Copy each line of the material in which the word "back" appears.

* Data records:
BEGIN
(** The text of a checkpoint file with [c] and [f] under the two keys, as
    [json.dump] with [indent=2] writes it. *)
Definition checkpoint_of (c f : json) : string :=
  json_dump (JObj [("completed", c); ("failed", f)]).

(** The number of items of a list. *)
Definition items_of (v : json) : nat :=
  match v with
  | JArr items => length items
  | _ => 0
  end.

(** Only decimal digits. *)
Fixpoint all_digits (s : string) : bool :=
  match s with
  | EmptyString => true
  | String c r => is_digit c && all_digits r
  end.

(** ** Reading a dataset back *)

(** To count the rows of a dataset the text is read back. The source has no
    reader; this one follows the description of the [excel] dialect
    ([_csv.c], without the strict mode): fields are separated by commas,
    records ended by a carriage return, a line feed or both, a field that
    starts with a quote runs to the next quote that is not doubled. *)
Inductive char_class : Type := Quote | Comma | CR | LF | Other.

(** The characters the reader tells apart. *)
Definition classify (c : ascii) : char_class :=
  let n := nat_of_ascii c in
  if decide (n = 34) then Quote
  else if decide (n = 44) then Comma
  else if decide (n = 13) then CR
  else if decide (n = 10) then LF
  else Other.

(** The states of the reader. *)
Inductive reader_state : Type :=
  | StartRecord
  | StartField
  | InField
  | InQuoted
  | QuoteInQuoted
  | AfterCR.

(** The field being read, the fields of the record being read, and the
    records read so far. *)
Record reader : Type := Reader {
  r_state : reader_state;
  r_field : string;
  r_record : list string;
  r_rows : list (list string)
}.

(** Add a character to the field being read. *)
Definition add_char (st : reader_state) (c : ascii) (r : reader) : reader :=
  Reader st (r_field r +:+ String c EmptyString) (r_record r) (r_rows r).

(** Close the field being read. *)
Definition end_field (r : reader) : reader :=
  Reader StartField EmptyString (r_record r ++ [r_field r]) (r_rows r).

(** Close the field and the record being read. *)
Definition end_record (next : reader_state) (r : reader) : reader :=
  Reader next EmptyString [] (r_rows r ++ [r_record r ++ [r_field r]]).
END
* Output below:
(** ** Reading a dataset back *)
(** To count the rows of a dataset the text is read back. The source has no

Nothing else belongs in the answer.